Check each line of the data for "record", and copy the ones that have it.

○ ○ ○

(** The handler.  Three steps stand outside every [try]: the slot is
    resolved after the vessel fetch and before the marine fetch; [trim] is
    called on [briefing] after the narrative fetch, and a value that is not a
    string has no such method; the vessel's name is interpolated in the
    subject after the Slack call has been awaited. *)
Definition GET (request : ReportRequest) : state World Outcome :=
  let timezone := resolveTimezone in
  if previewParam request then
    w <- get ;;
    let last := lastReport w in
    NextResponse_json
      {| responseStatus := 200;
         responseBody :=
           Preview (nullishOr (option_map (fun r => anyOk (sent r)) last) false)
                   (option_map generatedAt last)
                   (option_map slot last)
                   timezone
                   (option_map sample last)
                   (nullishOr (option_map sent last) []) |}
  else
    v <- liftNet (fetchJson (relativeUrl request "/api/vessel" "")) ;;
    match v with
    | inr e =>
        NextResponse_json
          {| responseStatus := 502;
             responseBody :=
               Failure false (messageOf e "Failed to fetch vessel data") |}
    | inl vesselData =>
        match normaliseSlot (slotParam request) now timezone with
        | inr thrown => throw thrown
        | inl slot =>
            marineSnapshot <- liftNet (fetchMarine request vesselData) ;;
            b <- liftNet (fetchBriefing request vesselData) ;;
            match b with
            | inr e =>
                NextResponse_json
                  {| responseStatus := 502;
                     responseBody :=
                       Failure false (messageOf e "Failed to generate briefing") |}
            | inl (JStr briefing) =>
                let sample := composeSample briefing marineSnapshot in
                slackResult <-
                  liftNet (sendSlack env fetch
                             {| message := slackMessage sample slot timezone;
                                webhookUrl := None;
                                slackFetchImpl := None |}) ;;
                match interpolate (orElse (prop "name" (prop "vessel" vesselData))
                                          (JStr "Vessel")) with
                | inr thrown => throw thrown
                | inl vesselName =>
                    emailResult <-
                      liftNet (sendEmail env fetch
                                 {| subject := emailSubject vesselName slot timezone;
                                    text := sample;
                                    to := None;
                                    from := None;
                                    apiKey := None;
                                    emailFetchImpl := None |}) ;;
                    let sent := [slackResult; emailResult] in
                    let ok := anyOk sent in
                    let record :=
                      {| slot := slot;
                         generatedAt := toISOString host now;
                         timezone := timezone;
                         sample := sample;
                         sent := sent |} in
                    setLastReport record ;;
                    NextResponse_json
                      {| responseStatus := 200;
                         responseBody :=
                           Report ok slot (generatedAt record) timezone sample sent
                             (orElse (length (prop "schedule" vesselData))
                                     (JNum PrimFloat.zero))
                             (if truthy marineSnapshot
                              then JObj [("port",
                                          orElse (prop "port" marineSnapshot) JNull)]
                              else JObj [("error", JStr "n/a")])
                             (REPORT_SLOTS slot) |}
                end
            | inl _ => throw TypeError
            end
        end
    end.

○ ○ ○

• Answer to this task
                    let record :=
                    setLastReport record ;;
                           Report ok slot (generatedAt record) timezone sample sent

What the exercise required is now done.